Can we ever go “back”?


I just caught the end of the Democratic “YouTube” debate.  As I was watching the follow-up discussion by some of the “you-tubers” who prepared videos,  one of them mentioned that he thought we could never go back to the traditional debate format.   This format felt much more spontaneous and authentic.  Others, including the candidates, seemed to agree.

After watching this, I think about those of us in education.

Are we doing enough to incorporate these tools which can turn a sometimes static and prepared presentation in a classroom into something spontaneous and more authentic? 

What issues are raised when you mix the “new” tools and the “old”?   What happens to the idea of journalism, teachers, television?

How does connecting and networking with people you might not normally encounter bring something new to the table?

Did this “mash-up” work?  How can we use mash-ups in schools with the “old” and the “new”?

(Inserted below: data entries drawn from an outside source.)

Lemma echo_refines v now s : gsteps s (echo sha256_hex cfg v now s).1.
Proof.
  unfold echo, sequence, computing. destruct (single_id v _) as [id|e] eqn:Ev; [|done].
  apply single_id_ok in Ev.
  destruct (admit_generation _ _ _ _ _ _ _ _) as [s' r] eqn:E. apply admit_inline in E; [|done..].
  destruct r; [|done]. eapply rtc_r; [exact E|]. by constructor.
Qed.

(** ** The end of a generation *)

Lemma live_active s ref c : Serving s -> contexts s !! ref = Some c -> is_ended (ctx_phase c) = false ->
  active_generations s !! ctx_request c = Some ref.
Proof. intros HS Hc He. apply (sv_active s HS). eauto. Qed.

Lemma finish_ok id ref status s r :
  active_generations s !! id = Some ref -> gpu_journal s !! id = Some r ->
  finish_generation id ref status s
  = (add_trace "generation_terminal" id
       (set_active (delete id) (journaled id (dict_set "status" (PStr status) r) s)), Ok tt).
Proof.
  intros Ha Hj. unfold finish_generation, reading, sequence, raising_if, computing.
  rewrite bool_decide_eq_true_2 by done. simpl. by rewrite Hj.
Qed.

Lemma leave_ok s ref c status r q :
  active_generations s !! ctx_request c = Some ref -> gpu_journal s !! ctx_request c = Some q ->
  leave (ctx_request c) ref status r s = (ended_by ref (ctx_request c) status q s, r).
Proof.
  intros Ha Hj. unfold leave, sequence at 1, changing at 1. unfold sequence.
  by rewrite (finish_ok _ ref status (set_contexts (alter (with_phase Ended) ref) s) q Ha Hj).
Qed.

Lemma conclude_step s ref c status r : Serving s ->
  contexts s !! ref = Some c -> is_ended (ctx_phase c) = false -> status ∈ TERMINAL ->
  gstep cfg s (conclude c ref status r s).1.
Proof.
  intros HS Hc He Hst. pose proof (live_active s ref c HS Hc He) as Ha.
  destruct (sv_running s HS _ _ Ha) as (q & Hq & _).
  pose proof (leave_ok s ref c status r q Ha Hq) as El.
  pose proof (fun v => G_end cfg s ref c q status v Hc He Ha Hq Hst) as G.
  unfold conclude. destruct (ctx_runner c).
  - unfold sequence, worker. rewrite El. destruct r as [[code result]|e].
    + apply G.
    + rewrite bool_decide_eq_false_2; [apply G|]. simpl. by rewrite lookup_delete_eq.
  - unfold sequence. rewrite El. destruct r; apply (G PNone).
  - unfold sequence. rewrite El. destruct r; apply (G PNone).
Qed.

Lemma finish_step s ref c status : Serving s ->
  contexts s !! ref = Some c -> is_ended (ctx_phase c) = false -> ctx_runner c <> Background ->
  status ∈ TERMINAL ->
  exists s', finish_generation (ctx_request c) ref status (set_contexts (alter (with_phase Ended) ref) s) = (s', Ok tt)
    /\ gstep cfg s s'.
Proof.
  intros HS Hc He Hr Hst. pose proof (live_active s ref c HS Hc He) as Ha.
  destruct (sv_running s HS _ _ Ha) as (q & Hq & _). eexists. split; [by apply finish_ok|].
  pose proof (G_end cfg s ref c q status PNone Hc He Ha Hq Hst) as G. by destruct (ctx_runner c).
Qed.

And if it did work, (as I think it did), would we ever want to “go back?”

2 thoughts on “Can we ever go “back”?

  1. I found it fascinating too. The intelligence of the Tubers and their earnest engagement in citizenship blew me away at times. I loved the informality of it – not “schooly” at all, yet still so effective. Did the role of the emcee bother you at all? I kept thinking as I watched the whole thing on (?), “He’s like a teacher, the way he arbitrarily tells people to start and stop talking.” I guess he had his rules to follow. But I often found them annoying.